Study Abroad Turns into Prize-Winning Paper

February 28, 2012








Danielle Davis

During a field trip to Morocco in May, Danielle Davis ’12 (right) and classmates visited the Medina of Fez.



When Danielle Davis ’12 participated in a Moroccan field study in May 2011, she wasn’t thinking about how she might be able to translate her experience into a prize-winning paper.

But as it turns out, the time she spent abroad with Professor of Philosophy Margaret McLaren and Associate Professor of Anthropology Rachel Newcomb deeply informed her academic experience back on campus. It even eventually found its way into a paper written for Assistant Professor of International Business Tonia Warnecke’s class Globalization and Gender.

“Throughout the trip we discussed the importance of gender roles and gender appropriates spaces as a group and this idea really fascinated me,” Davis said. “Before Professor Warnecke’s class, however, I had never before studied all the different ways in which globalization positively and negatively affects different genders and social classes.”

The assignment required Davis to explore globalization and gender issues affecting a specific nation. “Having actually been to the country and studied different social aspects of Morocco made the paper that much easier and interesting to write because instead of collecting all of my information from academic journals and books, I had the opportunity to use my own experiences and observations when deciding what sort of social issues and initiatives to focus on.”

In her paper, “Feminization of Space and Equality for Women in Morocco,” Davis dives into her first-hand observations of the way women’s roles in Moroccan society have been marginalized for centuries due what Davis described as a “dichotomy of masculine and feminine space.”

“Due to this gendering of the public and private spaces, women’s involvement in economic, social, legal and academic spheres has been significantly hindered,” said Davis. “While in many ways globalization has benefited Moroccan men more than women, in the past few decades the revision of legal codes, increase in women's labor market participation, and rise in female-targeted education and economic programs have led to a reorganization of space that has significantly liberated women. I investigate a variety of policy initiatives aiming to capitalize on this reorganization of space, using it as a catalyst for encouraging greater equality as well as economic and social mobility for women of all regions of Morocco.”


The Transition from Student to Academic


Midway through the process, Professor Warnecke encouraged Davis to submit the paper to the Association for Institutional Thought. “She gave me some ideas on how to tailor it to fit the competition and then Professor Newcomb read over the paper and gave me her feedback as well,” said Davis. “I was incredibly impressed by their support. It really showed how much they care and how much they want to see me go somewhere in life.”

In December, Davis’s paper was one of 28 submissions being considered by the Association for Institutional Thought. A few weeks later, she heard word that she had won the Student Paper Scholar Award, one of three such honors bestowed. “I was the only undergrad and the only female to win,” she said.

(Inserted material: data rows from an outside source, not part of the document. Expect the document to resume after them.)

Lemma wp_no_room l s h : Inv l h -> wp (no_room svc l) s h After.
Proof.
  intros HI. unfold no_room. do 2 wp_step. pass_run; cbn [After].
  - split; [|by unfold fit; cbn; lia]. apply (Inv_fin l). peel.
  - split; [apply (Inv_fin l); peel|]. destruct HI as (_ & _ & _ & _ & Hl).
    rewrite Heqo in Hl. destruct Hl. by apply kept_fit.
  - split; [|by unfold fit; cbn; lia]. apply (Inv_fin l). peel.
Qed.

Context (Hbody : is_obj body = true) (Hrole : backends role <> []).

Lemma wp_try_once deadline l s h :
  Inv l h -> wp (try_once config svc role raw body session deadline l) s h After.
Proof.
  intros HI. unfold try_once. wp_step. apply wp_pick; [done|]. intros b s' evs Hb He.
  assert (HI' : Inv l (h ++ evs)) by peel. clear HI. revert HI'. generalize (h ++ evs). clear He evs h.
  intros h HI. cbv zeta. set (prompt := estimate _ _ _ _). wp_step.
  { pass_run. split; [by eapply Inv_fin|]. unfold fit; cbn; lia. }
  do 2 wp_step. set (cap := Z.min (Z.min _ _) _). do 2 wp_step.
  destruct (shape _ _ _ _ _) as [payload|e] eqn:Hsh.
  2:{ split; [apply Fin_broke, (Inv_fin l); peel|]. by destruct (shape_error _ _ _ _ _ _ Hsh) as [-> | ->]. }
  destruct (shape_ok _ _ _ _ _ _ Hbody Hsh) as (n & Hmax & Hn & Hstream). rewrite Hmax.
  assert (Hfair : prompt + n <= py_int (SHARE * qz (m_context (model_of config b))) - 1).
  { unfold cap, room, prompt in *. lia. }
  do 4 wp_step.
  set (h1 := (h ++ [_]) ++ [_]). assert (HI1 : Inv l h1) by (unfold h1; peel).
  clearbody h1. clear HI.
  assert (Hacq : fair (existT (Acquire (b_model b) (prompt + n) (rank role) deadline)
    (svc h1 (Acquire (b_model b) (prompt + n) (rank role) deadline)))) by (split; [by exists b|done]).
  destruct (svc h1 _) as [|] eqn:Hans; cbn [negb].
  2:{ apply wp_no_room. apply (Inv_record l); [reflexivity|]. apply Inv_snoc; [done..|]. exact HI1. }
  do 3 wp_step. apply wp_attempt.
  { intros u Hu. split; [|done]. split; [by right|]. destruct HI1 as ((Hs & Hf) & Hc & Hcu & Hw & _).
    split; [|unfold bounded; rewrite !count_snoc; cbn; destruct (negb _); lia].
    rewrite !Forall_app, !Forall_singleton.
    split; [split; [split; [done|exact Hacq]|exact I]|by exists b, n]. }
  intros u k r Hr.
  set (h2 := (_ ++ [existT (Exchange _ _) _]) ++ _).
  assert (Ht2 : trace_ok h2).
  { destruct HI1 as ((Hs & Hf) & _). split.
    - unfold h2. rewrite !slot_of_snoc, Hs. cbn [slot_step]. by rewrite !String.eqb_refl, !Z.eqb_refl.
    - unfold h2. rewrite !Forall_app, !Forall_singleton.
      split; [split; [split; [split; [done|exact Hacq]|exact I]|by exists b, n]|exact I]. }
  assert (Ho2 : count is_observe h2 = cuts l).
  { unfold h2. rewrite !count_snoc. destruct HI1 as (_ & Hc & _). cbn. lia. }
  assert (Hw2 : count is_whole h2 = match streamed l with None => 0 | Some _ => 1 end).
  { unfold h2. rewrite !count_snoc. destruct HI1 as (_ & _ & _ & Hw & _). cbn [is_whole].
    rewrite Hstream. destruct (streamed l); cbn; lia. }
  destruct HI1 as (_ & _ & Hb1 & _ & Hl). clearbody h2.
  assert (HF : Fin h2) by (split; [done|]; unfold bounded; rewrite Hw2; destruct (streamed l); lia).
  destruct r as [reply|e]; [|subst; split; [by apply Fin_broke | done]].
  apply wp_judge. do 2 (apply Ready_record; [reflexivity|]).
  unfold Ready, Inv. destruct (streamed l) eqn:Est; [done|].
  split; [done|]. split; [lia|]. split; [done|]. by split.
Qed.

Lemma wp_pass deadline l s h :
  Inv l h -> wp (pass config svc role raw body session deadline l) s h After.
Proof.
  intros HI. unfold pass. do 2 wp_step. wp_step.
  { pass_run. split; [|by unfold fit; cbn; lia]. apply (Inv_fin l). peel. }
  destruct (streamed l) as [r|] eqn:Est; [do 3 wp_step|]; try (apply wp_try_once; peel).
  pass_run. split; [apply (Inv_fin l); peel|]. destruct HI as (_ & _ & _ & _ & Hl).
  rewrite Est in Hl. destruct Hl. by apply kept_fit.
Qed.

(** How every run ends. *)
Definition Ends (r : res Error (Reply * Rec)) (h : list Ev) : Prop :=
  match r with Ok (reply, rc) => Fin h /\ fit reply rc | Err e => Broke e h end.

Lemma Ends_bounds r h : Ends r h -> Forall fair h /\ bounded h.
Proof. destruct r as [[reply rc]|e]; cbn; [intros [[[_ Hf] Hb] _] | intros (_ & Hf & Hb)]; auto. Qed.

Lemma wp_passes fuel deadline l s h :
  Inv l h ->
  wp (passes config svc fuel role raw body session deadline l) s h (fun r _ h' => Ends r h').
Proof.
  revert l s h. induction fuel as [|fuel IH]; intros l s h HI; cbn [passes].
  { wp_step. by eapply Fin_broke, Inv_fin. }
  wp_step. eapply wp_mono; [by apply wp_pass|].
  intros [[l'|reply rc]|e] s' h'; cbn [After]; [apply IH|..]; [done | by intros [??]].
Qed.

Lemma forward_ends fuel s :
  wp (forward config svc fuel role raw body session) s [] (fun r _ h' => Ends r h').
Proof.
  unfold forward. do 2 wp_step. apply wp_passes. apply Inv_snoc; [done..|].
  repeat split; try done; cbn; lia.
Qed.
End Run.

(** ** [forward] returns *)

(** The time of the last event, by the clock's answers and the waits made. *)
Definition tick (c : Q) (e : Ev) : Q :=
  match e with
  | existT Now t => t
  | existT (StoppingWait w) stopped => if (stopped : bool) then c else (c + w)%Q
  | _ => c
  end.
Definition clock (h : list Ev) : Q := foldl tick 0%Q h.
Definition was_cancelled (h : list Ev) : Prop := existT Cancelled true ∈ h.

Lemma clock_snoc h e : clock (h ++ [e]) = tick (clock h) e.
Proof. unfold clock. by rewrite foldl_app. Qed.
Lemma clock_health h evs : Forall health_event evs -> clock (h ++ evs) = clock h.
Proof.
  unfold clock. rewrite foldl_app. generalize (foldl tick 0%Q h).
  induction evs as [|[r a] evs IH]; intros c; [done|]. intros [H Hs]%Forall_cons.
  cbn [foldl]. destruct r; try done. by apply IH.
Qed.

(** A wait of [w0] or more that ends before the deadline takes one of the [k] left. *)
Lemma wait_step (c t w w0 d : Q) (k : nat) :
  (c <= t)%Q -> (0 < w0)%Q -> (w0 <= w)%Q -> (t + w < d)%Q -> (d <= c + w0 * qz (Z.of_nat k))%Q ->
  exists k', k = S k' /\ (d <= t + w + w0 * qz (Z.of_nat k'))%Q.
Proof.
  intros Hc H0 Hw Ht Hd. destruct k as [|k].
  - change (qz (Z.of_nat 0)) with 0%Q in Hd. lra.
  - exists k. split; [done|]. rewrite Nat2Z.inj_succ in Hd. unfold qz, Z.succ in *.
    rewrite inject_Z_plus in Hd. change (inject_Z 1) with 1%Q in Hd.
    set (x := inject_Z _) in *. assert (w0 * (x + 1) == w0 * x + w0)%Q as E by ring.
    rewrite E in Hd. lra.
Qed.

(** The gates have a request's failures waited out for [w0] or more, when they
    are given a [retry_after] of a second or more, if any. *)
Definition waits_out (svc : service Req Ans) (w0 : Q) : Prop :=
  forall h m t n, 1 <= n -> (forall r, t = Some r -> (1 <= r)%Q) -> (w0 <= svc h (Failed m t n))%Q.

Lemma retry_after_ge r : (1 <= _retry_after r)%Q.
Proof.
  assert (H : forall name q, retry_header r name = Some q -> (1 <= q)%Q).
  { intros name q. unfold retry_header. repeat case_match; intros; simplify_eq. apply Q.le_max_l. }
  unfold _retry_after. repeat case_match; eauto. vm_compute. congruence.
Qed.

(** A clock that counts from 0 and does not run back, a client that stays gone, and
    a gate that has a failure waited out for [w0] seconds or more. *)
Section Time.
Context (config : Config) (svc : service Req Ans).
Context (role : Role) (raw : string) (body : json) (session : string).
Context (w0 : Q) (Hw0 : (0 < w0)%Q).
Context (Hclock : forall h, (clock h <= svc h Now)%Q).
Context (Hcancel : forall h, was_cancelled h -> svc h Cancelled = true).
Context (Hwait : waits_out svc w0).
Context (Hrole : backends role <> []) (deadline : Q).

(** There are [k] waits of [w0] until the deadline, and the cuts left. *)
Definition budget (n : nat) (l : Loop) (h : list Ev) : Prop :=
  exists k : nat, 2 + (Z.max 0 (cut_retries (settings config)) - cuts l) + Z.of_nat k <= Z.of_nat n /\
    cuts l <= Z.max 0 (cut_retries (settings config)) /\ 0 <= n_failures l /\
    (deadline <= clock h + w0 * qz (Z.of_nat k))%Q.
(** [n] passes are enough: the client is gone, or the whole retry is next, or
    the budget is. *)
Definition enough (n : nat) (l : Loop) (h : list Ev) : Prop :=
  (1 <= n)%nat /\ (was_cancelled h \/ streamed l <> None \/ budget n l h).
Definition Less (n : nat) (r : res Error Pass) (_ : Sticky) (h : list Ev) : Prop :=
  match r with Ok (Again l) => enough n l h | Ok _ => True | Err e => e <> OutOfFuel end.

Lemma clock_le_snoc c h e : (clock h <= tick (clock h) e)%Q -> (c <= clock h)%Q -> (c <= clock (h ++ [e]))%Q.
Proof. intros. rewrite clock_snoc. by eapply Qle_trans. Qed.
Lemma budget_later n l h h' : (clock h <= clock h')%Q -> budget n l h -> budget n l h'.
Proof.
  intros Hc (k & Hk & Hcu & Hnf & Hd). exists k. do 3 (split; [done|]).
  eapply Qle_trans; [exact Hd|]. lra.
Qed.
Lemma budget_snoc n l h e : (clock h <= tick (clock h) e)%Q -> budget n l h -> budget n l (h ++ [e]).
Proof. intros. apply (budget_later n l h); [by rewrite clock_snoc | done]. Qed.
Lemma budget_health n l h evs : Forall health_event evs -> budget n l h -> budget n l (h ++ evs).
Proof. intros. apply (budget_later n l h); [rewrite clock_health by done; lra | done]. Qed.

Ltac later :=
  repeat first
    [ eassumption
    | apply budget_snoc; [first [apply Hclock | apply Qle_refl]|]
    | apply budget_health; [assumption|] ].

Excitement quickly turned to apprehension when Davis learned that in order to receive her $300 prize, she would have to present her paper at the Western Social Science Association annual conference in Houston this April. “I’m nervous about presenting but Professor Warnecke is going to practice with me, and she’ll also be at the conference. I think it will be a great experience,” said Davis.

In a few months, Davis will graduate and move toward a career in public relations or possibly attend grad school. But whichever direction she chooses, she feels that the Moroccan field study, and all that followed, has left a profound impression on her overall experience at Rollins.